* Work task
Going through the data below, please show each line containing the string "Arguments".

* Data extracts
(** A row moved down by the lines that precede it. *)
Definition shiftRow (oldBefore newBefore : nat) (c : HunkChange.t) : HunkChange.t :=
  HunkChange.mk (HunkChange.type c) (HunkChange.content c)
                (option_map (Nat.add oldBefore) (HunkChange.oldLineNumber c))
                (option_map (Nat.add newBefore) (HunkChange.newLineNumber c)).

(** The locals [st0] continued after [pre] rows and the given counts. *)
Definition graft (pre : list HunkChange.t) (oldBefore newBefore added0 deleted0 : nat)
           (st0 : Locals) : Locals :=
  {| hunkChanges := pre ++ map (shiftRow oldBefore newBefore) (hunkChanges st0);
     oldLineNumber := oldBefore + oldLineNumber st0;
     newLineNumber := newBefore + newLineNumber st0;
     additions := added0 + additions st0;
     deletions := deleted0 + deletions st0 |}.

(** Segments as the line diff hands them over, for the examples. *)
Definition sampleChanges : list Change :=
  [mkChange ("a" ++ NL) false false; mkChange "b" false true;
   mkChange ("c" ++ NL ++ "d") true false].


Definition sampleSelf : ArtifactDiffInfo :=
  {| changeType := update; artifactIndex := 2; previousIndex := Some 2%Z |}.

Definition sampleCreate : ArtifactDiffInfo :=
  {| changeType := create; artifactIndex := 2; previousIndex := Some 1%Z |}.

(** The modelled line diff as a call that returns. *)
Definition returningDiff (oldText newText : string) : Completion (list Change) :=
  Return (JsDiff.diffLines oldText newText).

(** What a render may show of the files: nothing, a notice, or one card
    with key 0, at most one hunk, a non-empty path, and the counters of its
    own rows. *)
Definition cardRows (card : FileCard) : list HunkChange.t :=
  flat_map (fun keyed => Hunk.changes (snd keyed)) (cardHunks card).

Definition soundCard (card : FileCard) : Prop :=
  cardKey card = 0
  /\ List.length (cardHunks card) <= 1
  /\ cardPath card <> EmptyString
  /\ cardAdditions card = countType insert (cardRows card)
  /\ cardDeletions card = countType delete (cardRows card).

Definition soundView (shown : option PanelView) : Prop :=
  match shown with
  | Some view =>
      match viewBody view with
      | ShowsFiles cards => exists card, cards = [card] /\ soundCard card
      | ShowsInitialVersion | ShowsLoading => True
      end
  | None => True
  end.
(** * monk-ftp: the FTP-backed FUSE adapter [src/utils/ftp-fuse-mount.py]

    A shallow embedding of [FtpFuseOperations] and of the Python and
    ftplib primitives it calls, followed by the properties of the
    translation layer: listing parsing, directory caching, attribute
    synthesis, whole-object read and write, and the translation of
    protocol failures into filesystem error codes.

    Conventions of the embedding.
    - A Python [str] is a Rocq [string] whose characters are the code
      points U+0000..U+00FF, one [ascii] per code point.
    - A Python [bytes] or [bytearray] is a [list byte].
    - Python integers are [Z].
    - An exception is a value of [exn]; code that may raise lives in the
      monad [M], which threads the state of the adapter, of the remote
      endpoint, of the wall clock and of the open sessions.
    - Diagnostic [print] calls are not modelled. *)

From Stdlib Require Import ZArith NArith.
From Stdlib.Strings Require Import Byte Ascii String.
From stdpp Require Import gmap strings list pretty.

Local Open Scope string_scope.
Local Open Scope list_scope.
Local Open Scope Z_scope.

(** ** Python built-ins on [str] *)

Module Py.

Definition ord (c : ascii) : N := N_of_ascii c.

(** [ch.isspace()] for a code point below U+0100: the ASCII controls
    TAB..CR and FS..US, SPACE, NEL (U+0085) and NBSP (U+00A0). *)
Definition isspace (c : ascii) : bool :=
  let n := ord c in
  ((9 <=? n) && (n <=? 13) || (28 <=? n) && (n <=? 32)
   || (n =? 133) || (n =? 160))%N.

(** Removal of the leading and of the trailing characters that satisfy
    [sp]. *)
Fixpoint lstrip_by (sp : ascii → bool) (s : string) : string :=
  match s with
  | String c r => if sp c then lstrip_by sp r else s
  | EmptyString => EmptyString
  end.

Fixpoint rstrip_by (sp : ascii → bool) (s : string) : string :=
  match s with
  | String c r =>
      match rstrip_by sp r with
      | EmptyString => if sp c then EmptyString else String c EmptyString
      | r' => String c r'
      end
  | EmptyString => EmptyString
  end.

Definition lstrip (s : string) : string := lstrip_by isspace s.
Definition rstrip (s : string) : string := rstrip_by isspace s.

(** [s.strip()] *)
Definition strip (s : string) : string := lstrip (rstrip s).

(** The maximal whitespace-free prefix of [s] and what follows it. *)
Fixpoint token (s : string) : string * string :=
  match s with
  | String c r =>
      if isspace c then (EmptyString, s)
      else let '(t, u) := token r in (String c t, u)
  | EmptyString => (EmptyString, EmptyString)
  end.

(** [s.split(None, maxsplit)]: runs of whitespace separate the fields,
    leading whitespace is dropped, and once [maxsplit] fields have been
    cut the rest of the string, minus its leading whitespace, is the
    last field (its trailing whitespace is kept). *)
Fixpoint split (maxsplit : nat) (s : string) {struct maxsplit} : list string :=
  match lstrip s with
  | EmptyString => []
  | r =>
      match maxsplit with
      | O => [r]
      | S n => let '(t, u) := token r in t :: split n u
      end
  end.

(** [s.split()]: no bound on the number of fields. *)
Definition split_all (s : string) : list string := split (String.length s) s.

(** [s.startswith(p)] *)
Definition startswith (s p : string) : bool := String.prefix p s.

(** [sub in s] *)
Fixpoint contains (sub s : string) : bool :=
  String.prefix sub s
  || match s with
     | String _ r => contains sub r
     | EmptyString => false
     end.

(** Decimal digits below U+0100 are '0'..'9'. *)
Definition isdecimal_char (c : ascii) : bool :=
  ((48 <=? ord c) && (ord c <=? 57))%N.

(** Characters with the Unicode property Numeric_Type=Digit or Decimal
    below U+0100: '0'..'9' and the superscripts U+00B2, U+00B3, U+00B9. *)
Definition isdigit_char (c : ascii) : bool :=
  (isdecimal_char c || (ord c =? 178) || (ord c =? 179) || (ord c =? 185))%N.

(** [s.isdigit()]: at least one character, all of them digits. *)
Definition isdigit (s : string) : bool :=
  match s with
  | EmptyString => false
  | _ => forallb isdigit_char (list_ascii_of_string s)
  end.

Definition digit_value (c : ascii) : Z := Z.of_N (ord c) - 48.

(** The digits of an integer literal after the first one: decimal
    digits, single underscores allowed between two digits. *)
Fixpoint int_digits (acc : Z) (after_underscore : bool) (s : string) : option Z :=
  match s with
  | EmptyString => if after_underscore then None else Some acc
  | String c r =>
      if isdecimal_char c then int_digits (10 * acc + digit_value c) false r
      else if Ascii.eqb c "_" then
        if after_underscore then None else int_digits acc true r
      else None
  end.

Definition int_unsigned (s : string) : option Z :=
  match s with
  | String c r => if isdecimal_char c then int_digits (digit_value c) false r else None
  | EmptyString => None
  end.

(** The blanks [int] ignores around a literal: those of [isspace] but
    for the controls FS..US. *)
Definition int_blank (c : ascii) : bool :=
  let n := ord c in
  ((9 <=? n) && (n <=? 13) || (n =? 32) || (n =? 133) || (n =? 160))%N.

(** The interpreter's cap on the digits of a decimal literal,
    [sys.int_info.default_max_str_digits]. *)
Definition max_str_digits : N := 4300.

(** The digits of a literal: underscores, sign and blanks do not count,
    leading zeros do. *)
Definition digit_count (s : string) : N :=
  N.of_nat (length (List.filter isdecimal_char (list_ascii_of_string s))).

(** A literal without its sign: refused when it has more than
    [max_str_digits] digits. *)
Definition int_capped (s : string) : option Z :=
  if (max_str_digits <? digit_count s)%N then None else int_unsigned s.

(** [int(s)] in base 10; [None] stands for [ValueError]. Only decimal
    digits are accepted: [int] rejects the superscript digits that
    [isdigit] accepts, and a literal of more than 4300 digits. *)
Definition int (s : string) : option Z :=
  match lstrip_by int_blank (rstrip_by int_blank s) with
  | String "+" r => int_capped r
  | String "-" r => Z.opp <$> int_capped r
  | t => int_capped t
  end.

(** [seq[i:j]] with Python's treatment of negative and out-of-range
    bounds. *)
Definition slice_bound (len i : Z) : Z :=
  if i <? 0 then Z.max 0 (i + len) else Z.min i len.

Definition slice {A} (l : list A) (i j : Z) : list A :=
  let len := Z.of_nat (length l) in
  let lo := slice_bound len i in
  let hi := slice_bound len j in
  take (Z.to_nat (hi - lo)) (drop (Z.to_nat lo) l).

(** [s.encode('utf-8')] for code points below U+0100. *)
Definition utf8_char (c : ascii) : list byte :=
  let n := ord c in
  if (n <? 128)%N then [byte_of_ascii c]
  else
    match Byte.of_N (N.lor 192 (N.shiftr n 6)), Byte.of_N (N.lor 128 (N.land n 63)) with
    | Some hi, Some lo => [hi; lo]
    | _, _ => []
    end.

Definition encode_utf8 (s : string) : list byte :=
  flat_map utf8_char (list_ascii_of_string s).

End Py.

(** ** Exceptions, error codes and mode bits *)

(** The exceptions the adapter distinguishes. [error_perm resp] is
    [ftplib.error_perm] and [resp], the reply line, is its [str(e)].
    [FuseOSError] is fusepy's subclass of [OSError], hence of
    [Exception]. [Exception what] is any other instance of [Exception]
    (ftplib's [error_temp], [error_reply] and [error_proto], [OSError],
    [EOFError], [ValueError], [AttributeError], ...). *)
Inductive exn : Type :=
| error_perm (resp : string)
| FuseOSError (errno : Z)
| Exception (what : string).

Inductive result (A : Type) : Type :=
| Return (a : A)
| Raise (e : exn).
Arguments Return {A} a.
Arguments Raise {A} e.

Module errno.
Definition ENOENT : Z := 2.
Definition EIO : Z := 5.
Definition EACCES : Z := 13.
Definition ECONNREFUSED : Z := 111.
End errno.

* Exercise response
Arguments Return {A} a.
Arguments Raise {A} e.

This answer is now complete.